(INFORMATION)

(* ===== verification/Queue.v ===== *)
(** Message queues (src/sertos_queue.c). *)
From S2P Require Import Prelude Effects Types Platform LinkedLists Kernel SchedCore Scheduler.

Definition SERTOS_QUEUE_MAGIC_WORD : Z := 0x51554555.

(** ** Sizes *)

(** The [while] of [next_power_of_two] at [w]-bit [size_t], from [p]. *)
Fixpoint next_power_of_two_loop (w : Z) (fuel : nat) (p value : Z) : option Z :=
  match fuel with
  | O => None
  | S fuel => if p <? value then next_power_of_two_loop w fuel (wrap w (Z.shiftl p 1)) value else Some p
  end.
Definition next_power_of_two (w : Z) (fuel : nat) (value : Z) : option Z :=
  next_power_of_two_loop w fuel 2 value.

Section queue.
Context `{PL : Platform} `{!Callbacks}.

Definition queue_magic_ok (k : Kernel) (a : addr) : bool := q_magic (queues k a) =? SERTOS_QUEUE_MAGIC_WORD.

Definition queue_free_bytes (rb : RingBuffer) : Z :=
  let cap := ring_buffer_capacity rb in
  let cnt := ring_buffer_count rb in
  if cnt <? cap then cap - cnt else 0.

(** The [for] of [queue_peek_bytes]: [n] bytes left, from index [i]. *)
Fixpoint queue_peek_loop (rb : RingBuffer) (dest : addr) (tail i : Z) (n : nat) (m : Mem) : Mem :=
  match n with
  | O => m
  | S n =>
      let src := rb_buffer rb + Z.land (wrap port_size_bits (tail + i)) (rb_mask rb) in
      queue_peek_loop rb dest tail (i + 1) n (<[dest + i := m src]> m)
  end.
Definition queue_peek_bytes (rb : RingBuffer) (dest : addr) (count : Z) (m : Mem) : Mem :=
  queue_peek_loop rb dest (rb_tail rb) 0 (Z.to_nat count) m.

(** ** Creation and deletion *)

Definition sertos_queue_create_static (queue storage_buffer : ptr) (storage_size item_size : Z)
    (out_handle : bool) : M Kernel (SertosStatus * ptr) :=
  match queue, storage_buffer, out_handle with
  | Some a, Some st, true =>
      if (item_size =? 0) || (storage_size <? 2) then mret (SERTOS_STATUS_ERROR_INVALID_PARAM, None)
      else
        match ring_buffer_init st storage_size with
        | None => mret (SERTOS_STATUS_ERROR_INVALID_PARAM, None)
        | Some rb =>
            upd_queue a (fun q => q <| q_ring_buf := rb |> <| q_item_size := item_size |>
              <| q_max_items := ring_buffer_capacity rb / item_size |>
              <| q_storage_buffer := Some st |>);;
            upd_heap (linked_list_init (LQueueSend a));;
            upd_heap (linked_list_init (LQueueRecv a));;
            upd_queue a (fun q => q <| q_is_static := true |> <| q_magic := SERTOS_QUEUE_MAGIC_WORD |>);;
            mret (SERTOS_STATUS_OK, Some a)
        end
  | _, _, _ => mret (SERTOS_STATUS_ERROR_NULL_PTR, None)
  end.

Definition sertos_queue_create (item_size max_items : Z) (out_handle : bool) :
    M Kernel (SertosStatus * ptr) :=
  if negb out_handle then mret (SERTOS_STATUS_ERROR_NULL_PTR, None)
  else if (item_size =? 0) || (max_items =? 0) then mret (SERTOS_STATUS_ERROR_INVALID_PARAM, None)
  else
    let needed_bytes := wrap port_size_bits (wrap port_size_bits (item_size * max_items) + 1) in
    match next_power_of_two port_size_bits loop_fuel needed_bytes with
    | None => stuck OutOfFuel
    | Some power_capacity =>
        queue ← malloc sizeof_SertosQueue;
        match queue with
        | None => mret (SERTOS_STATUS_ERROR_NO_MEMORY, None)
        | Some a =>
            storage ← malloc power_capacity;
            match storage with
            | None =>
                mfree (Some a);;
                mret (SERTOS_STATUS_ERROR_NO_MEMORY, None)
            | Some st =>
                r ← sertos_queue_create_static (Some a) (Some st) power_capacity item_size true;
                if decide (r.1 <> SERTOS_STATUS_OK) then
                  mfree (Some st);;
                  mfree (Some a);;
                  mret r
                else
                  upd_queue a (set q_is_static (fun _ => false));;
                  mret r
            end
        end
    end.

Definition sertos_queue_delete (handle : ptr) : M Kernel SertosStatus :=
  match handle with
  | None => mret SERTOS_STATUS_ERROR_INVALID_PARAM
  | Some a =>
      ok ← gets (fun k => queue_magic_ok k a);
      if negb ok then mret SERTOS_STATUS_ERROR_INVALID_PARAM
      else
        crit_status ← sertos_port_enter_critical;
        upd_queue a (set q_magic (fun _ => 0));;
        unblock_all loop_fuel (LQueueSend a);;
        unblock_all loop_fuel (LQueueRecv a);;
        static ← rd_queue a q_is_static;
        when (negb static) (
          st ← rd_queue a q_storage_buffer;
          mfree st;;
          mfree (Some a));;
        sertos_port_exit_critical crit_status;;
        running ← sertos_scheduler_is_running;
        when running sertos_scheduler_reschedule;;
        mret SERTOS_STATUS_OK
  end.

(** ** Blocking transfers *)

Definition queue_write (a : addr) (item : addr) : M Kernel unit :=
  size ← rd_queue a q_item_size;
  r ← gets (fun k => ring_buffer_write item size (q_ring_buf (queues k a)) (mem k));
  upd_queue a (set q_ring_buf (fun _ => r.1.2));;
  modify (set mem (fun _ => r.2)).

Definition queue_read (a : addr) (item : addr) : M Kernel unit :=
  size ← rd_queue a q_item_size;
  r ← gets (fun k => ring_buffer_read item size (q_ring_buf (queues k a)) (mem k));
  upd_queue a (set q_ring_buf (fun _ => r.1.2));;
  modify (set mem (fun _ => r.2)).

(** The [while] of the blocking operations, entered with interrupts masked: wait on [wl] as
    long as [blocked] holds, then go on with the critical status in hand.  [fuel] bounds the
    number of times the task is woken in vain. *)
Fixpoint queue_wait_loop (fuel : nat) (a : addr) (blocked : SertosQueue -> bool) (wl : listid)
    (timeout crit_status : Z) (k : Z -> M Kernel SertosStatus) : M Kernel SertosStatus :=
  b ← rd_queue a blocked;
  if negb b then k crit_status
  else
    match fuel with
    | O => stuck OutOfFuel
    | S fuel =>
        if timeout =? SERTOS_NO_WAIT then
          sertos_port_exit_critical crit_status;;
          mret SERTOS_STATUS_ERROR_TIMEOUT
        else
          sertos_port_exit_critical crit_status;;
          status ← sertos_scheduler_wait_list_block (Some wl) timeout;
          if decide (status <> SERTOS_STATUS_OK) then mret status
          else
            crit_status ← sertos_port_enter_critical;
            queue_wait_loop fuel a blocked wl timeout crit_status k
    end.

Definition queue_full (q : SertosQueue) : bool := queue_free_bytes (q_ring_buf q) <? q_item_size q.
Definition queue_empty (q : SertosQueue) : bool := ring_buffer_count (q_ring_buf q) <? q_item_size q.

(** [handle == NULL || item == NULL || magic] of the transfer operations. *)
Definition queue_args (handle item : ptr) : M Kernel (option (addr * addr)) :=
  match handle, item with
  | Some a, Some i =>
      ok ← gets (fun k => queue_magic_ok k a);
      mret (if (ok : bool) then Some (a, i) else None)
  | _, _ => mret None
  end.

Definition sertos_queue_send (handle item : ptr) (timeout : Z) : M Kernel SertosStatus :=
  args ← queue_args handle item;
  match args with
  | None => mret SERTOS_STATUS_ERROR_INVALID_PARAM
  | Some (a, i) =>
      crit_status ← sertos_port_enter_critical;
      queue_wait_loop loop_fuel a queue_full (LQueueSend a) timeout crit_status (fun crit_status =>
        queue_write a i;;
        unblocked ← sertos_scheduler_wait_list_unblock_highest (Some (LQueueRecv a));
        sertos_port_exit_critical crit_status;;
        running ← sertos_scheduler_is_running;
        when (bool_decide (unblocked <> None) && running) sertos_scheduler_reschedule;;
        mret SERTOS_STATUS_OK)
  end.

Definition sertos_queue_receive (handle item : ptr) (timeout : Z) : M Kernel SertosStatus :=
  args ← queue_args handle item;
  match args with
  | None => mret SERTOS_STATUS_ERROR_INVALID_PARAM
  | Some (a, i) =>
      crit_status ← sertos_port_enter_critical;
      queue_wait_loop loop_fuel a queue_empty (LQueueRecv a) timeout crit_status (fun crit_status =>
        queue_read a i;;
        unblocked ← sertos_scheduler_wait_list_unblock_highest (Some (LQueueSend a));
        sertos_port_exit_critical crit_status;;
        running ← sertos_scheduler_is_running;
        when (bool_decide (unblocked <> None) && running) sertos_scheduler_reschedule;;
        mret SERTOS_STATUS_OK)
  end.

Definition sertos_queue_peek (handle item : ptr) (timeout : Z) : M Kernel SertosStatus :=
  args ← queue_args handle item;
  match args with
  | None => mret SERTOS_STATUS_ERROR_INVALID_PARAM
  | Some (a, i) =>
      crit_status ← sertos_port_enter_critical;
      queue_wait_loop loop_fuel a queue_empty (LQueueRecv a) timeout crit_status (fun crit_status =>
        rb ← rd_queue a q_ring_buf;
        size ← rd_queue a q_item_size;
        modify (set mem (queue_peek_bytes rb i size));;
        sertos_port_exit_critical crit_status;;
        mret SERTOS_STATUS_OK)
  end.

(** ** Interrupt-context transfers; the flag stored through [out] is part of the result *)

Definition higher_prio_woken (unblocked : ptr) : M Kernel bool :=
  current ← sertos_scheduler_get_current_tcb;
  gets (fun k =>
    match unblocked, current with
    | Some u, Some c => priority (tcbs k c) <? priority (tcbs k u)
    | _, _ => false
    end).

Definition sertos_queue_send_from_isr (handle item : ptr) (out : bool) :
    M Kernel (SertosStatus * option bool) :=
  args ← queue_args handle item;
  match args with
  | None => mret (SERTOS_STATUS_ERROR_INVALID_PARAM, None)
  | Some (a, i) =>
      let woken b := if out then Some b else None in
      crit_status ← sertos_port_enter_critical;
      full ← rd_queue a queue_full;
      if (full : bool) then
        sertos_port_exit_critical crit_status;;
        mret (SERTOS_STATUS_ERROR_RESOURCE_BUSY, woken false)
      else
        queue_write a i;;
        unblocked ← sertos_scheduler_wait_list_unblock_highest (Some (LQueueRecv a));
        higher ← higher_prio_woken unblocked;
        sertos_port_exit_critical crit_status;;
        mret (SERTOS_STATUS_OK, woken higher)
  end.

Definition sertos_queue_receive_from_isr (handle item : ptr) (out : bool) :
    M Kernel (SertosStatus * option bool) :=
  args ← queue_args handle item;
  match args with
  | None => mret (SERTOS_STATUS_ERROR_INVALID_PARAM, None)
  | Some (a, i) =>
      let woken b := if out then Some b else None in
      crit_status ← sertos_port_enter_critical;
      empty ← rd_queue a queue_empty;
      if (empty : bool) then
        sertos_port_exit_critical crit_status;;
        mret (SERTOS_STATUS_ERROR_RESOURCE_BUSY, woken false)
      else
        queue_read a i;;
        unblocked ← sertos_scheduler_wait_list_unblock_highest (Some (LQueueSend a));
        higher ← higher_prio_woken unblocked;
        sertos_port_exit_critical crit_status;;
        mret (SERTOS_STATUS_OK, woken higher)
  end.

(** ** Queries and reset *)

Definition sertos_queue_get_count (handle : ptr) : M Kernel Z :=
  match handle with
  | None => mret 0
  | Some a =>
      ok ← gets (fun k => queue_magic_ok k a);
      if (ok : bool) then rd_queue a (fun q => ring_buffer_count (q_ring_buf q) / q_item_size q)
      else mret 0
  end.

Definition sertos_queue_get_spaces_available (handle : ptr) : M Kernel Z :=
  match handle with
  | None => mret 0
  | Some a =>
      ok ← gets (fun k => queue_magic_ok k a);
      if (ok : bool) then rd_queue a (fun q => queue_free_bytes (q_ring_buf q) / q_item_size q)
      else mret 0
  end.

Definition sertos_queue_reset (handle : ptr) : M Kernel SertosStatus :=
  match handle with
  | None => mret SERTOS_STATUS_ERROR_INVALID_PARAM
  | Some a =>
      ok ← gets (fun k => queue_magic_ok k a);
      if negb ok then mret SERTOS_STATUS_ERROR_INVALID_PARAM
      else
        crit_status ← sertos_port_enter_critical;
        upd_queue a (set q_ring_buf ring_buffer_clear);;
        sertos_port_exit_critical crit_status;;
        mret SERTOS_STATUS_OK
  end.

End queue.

(End INFORMATION)

For this exercise, output exactly the lines above from the line with "number of times" to the line with "(timeout crit_status : Z)", counting both, and leave out the rest.

    number of times the task is woken in vain. *)
Fixpoint queue_wait_loop (fuel : nat) (a : addr) (blocked : SertosQueue -> bool) (wl : listid)
    (timeout crit_status : Z) (k : Z -> M Kernel SertosStatus) : M Kernel SertosStatus :=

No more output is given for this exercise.